BACKGROUND: Birth defect registries using passive surveillance methods have suspect reliability in estimating prevalence. These systems are challenged by incomplete reporting and poor specificity of disease classification. Some passive systems “enhance” these methods through medical records review of selected conditions. Alaska has conducted medical records review for select conditions for over a decade. This information however, has never been utilized due to incomplete review. This study used this historical case confirmation information to create informative priors to estimate birth defect prevalence and establish a systematic ongoing process for sampling and review of reported conditions.
METHODS: We estimated the 5-year birth prevalence of 12 birth defects born during 2008:2012. This estimate uses a Bayesian approach to incorporate the confirmation probability [p(d|r) and the estimated missed cases probability by restricting the analysis to children diagnosed and seen by a medical provider before age 3 years [p(d|nr)] . From the known informative prior, and observed report probability, the estimated prevalence is calculated. We then applied this methodology to estimate the prevalence of microcephaly in Alaska by reviewing a sample of reported cases.

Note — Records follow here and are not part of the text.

(** * A news-driven trading loop: decision engine, threshold store, news ledger

    Shallow embedding of [trading_system.py] (decision cycle, threshold
    adaptation, outcome simulation) and of [insert_news_data] from
    [data_collector.py].

    Conventions of the embedding.
    - Numeric readings, thresholds and profit/loss figures are rationals
      ([Q]); the decimal literals of the source ([0.1], [-2.5], ...) are the
      corresponding fractions.  [NULL] readings are outside the model.
    - The MySQL tables are lists of rows in table order; a [WHERE col = %s]
      clause on a text column is equality of strings.  Every statement
      against the database succeeds (connection errors are not modelled).
    - Columns filled from the wall clock ([datetime.now()]) are left out of
      the rows.
    - [print] is modelled by appending a typed event to [stdout].
    - [random()] is a stream of draws held in the world together with a
      cursor. *)

From Stdlib Require Import QArith Qround ZArith List String Bool Lia Lqa.
Import ListNotations.

Local Open Scope Z_scope.
Local Open Scope Q_scope.
Local Open Scope string_scope.
Local Open Scope list_scope.

(** ** Numbers as Python sees them *)

Module Py.

(** [x < y] and [x > y] on numbers. *)
Definition ltb (x y : Q) : bool := (Qnum x * QDen y <? Qnum y * QDen x)%Z.
Definition gtb (x y : Q) : bool := ltb y x.

(** [round(x)] to an integer: nearest, ties to the even neighbour. *)
Definition round_half_even (x : Q) : Z :=
  let f := Qfloor x in
  let d := x - inject_Z f in
  if ltb d (1 # 2) then f
  else if ltb (1 # 2) d then (f + 1)%Z
  else if Z.even f then f else (f + 1)%Z.

(** [round(x, 2)]. *)
Definition round2 (x : Q) : Q := round_half_even (x * 100) # 100.

(** [uniform(a, b)] is [a + (b - a) * random()]. *)
Definition uniform_of (a b u : Q) : Q := a + (b - a) * u.

(** [d.get(key, None)] and the [items()] view: a dict is kept as its
    sequence of items in insertion order. *)
Definition dict (V : Type) : Type := list (string * V).

Fixpoint get {V : Type} (key : string) (d : dict V) : option V :=
  match d with
  | [] => None
  | (k, v) :: rest => if (k =? key)%string then Some v else get key rest
  end.

End Py.

(** ** trading_system.py *)

Inductive action : Type := buy | sell | hold.

Definition action_eqb (a b : action) : bool :=
  match a, b with
  | buy, buy | sell, sell | hold, hold => true
  | _, _ => false
  end.

(** The dict returned by [get_dynamic_thresholds] and built by
    [update_dynamic_thresholds]: six fixed keys. *)
Record thresholds : Type := {
  th_SMA : Q;
  th_RSI_buy : Q;
  th_RSI_sell : Q;
  th_MACD : Q;
  th_Bollinger_band : Q;
  th_EMA : Q
}.

(** The dict [fibonacci_levels]: five fixed keys. *)
Record fibonacci_levels : Type := {
  level_23_6 : Q;
  level_38_2 : Q;
  level_50_0 : Q;
  level_61_8 : Q;
  level_100 : Q
}.

(** A row of [trade_log]. *)
Record trade_row : Type := {
  tr_id : Z;
  tr_action : action;
  tr_currency : string;
  tr_sma : option Q;
  tr_rsi : option Q;
  tr_macd : option Q;
  tr_bollinger_band : option Q;
  tr_ema : option Q;
  tr_result : Q;
  tr_position_size : Z;
  tr_risk_level : string;
  tr_strategy : string;
  tr_performance_score : option Q
}.

(** A row of [indicators_effect]: indicator_name, value, impact. *)
Definition effect_row : Type := (string * Q * string)%type.

(** A row of [performance_log]: trade_id, profit_loss. *)
Definition performance_row : Type := (Z * Q)%type.

(** A row of [dynamic_thresholds]: currency and its six columns. *)
Definition threshold_row : Type := (string * thresholds)%type.

(** A row of the news query of [fetch_news_and_impact]
    ([news_data JOIN impact_data]). *)
Record news_impact_row : Type := {
  ni_title : string;
  ni_currency : string;
  ni_actual : string;
  ni_forecast : string;
  ni_previous : string;
  ni_impact : string
}.

(** A row of the indicator query of [fetch_news_and_impact] (the join of
    the five indicator tables with [ohlc_data]). *)
Record indicator_data : Type := {
  sma_value : Q;
  rsi : Q;
  macd_value : Q;
  upper_band : Q;
  middle_band : Q;
  lower_band : Q;
  bb_period : Q;
  bb_deviation : Q;
  ema_value : Q
}.

(** What the program prints, one constructor per [print] statement. *)
Inductive output : Type :=
| NewsTitle (title : string)
| NewsValues (currency actual forecast previous : string)
| ImpactLevel (impact : string)
| Separator
| AnalyzingNews (news_title currency : string)
| EvaluatingTrade (currency : string) (a : action)
| UpdatedBadDecision (trade_id : Z)
| DeletedBadDecision (trade_id : Z)
| Executing (a : action) (currency : string)
| NoTradeExecuted.

(** The database [trading_data], the terminal and the random generator. *)
Record world : Type := {
  trade_log : list trade_row;
  trade_log_auto_increment : Z;
  indicators_effect : list effect_row;
  performance_log : list performance_row;
  dynamic_thresholds : list threshold_row;
  news_impact : list news_impact_row;
  indicator_rows : list (string * indicator_data);
  fibonacci_rows : list (string * fibonacci_levels);
  stdout : list output;
  random : nat -> Q;
  random_pos : nat
}.

Definition with_trade_log (w : world) (t : list trade_row) (n : Z) : world :=
  {| trade_log := t; trade_log_auto_increment := n;
     indicators_effect := indicators_effect w;
     performance_log := performance_log w;
     dynamic_thresholds := dynamic_thresholds w;
     news_impact := news_impact w;
     indicator_rows := indicator_rows w;
     fibonacci_rows := fibonacci_rows w;
     stdout := stdout w; random := random w; random_pos := random_pos w |}.

Definition with_indicators_effect (w : world) (e : list effect_row) : world :=
  {| trade_log := trade_log w;
     trade_log_auto_increment := trade_log_auto_increment w;
     indicators_effect := e;
     performance_log := performance_log w;
     dynamic_thresholds := dynamic_thresholds w;
     news_impact := news_impact w;
     indicator_rows := indicator_rows w;
     fibonacci_rows := fibonacci_rows w;
     stdout := stdout w; random := random w; random_pos := random_pos w |}.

RESULTS: The probability of disease given a report ranged from a high of 86% to a low of 18%, indicating that for some conditions the reported ICD code is a poor representation of actual disease prevalence. This was especially apparent for conditions that shared ICD-9 codes (e.g. Gastroschisis and Omphalocele), and those that had extensive misclassification (e.g. Microcephaly). Based on reports the estimated prevalence of microcephaly in Alaska during 2007-2014 was 19 per 10,000 live births, after applying the informative priors the estimated prevalence is between 3 and 8 per 10,000 live births.
CONCLUSIONS: Birth defects contribute to a substantial amount of infant mortality and lifelong morbidity. Birth defects registries using passive surveillance methodologies have substantial challenges in estimating disease prevalence due to both reporting and coding issues. Enhanced surveillance using medical records review can be costly and challenging in large geographic states such as Alaska. This efficient methodology can account in part for reporting delays and correct coding issues to improve disease prevalence estimation. Due to the known limitations with the Alaska Birth Defects Registry, the estimates produced in the past have had little impact and often dismissed by providers and decision makers. These new estimates that have increased scientific rigor are much more well received and will likely lead to improved attention to these important issues.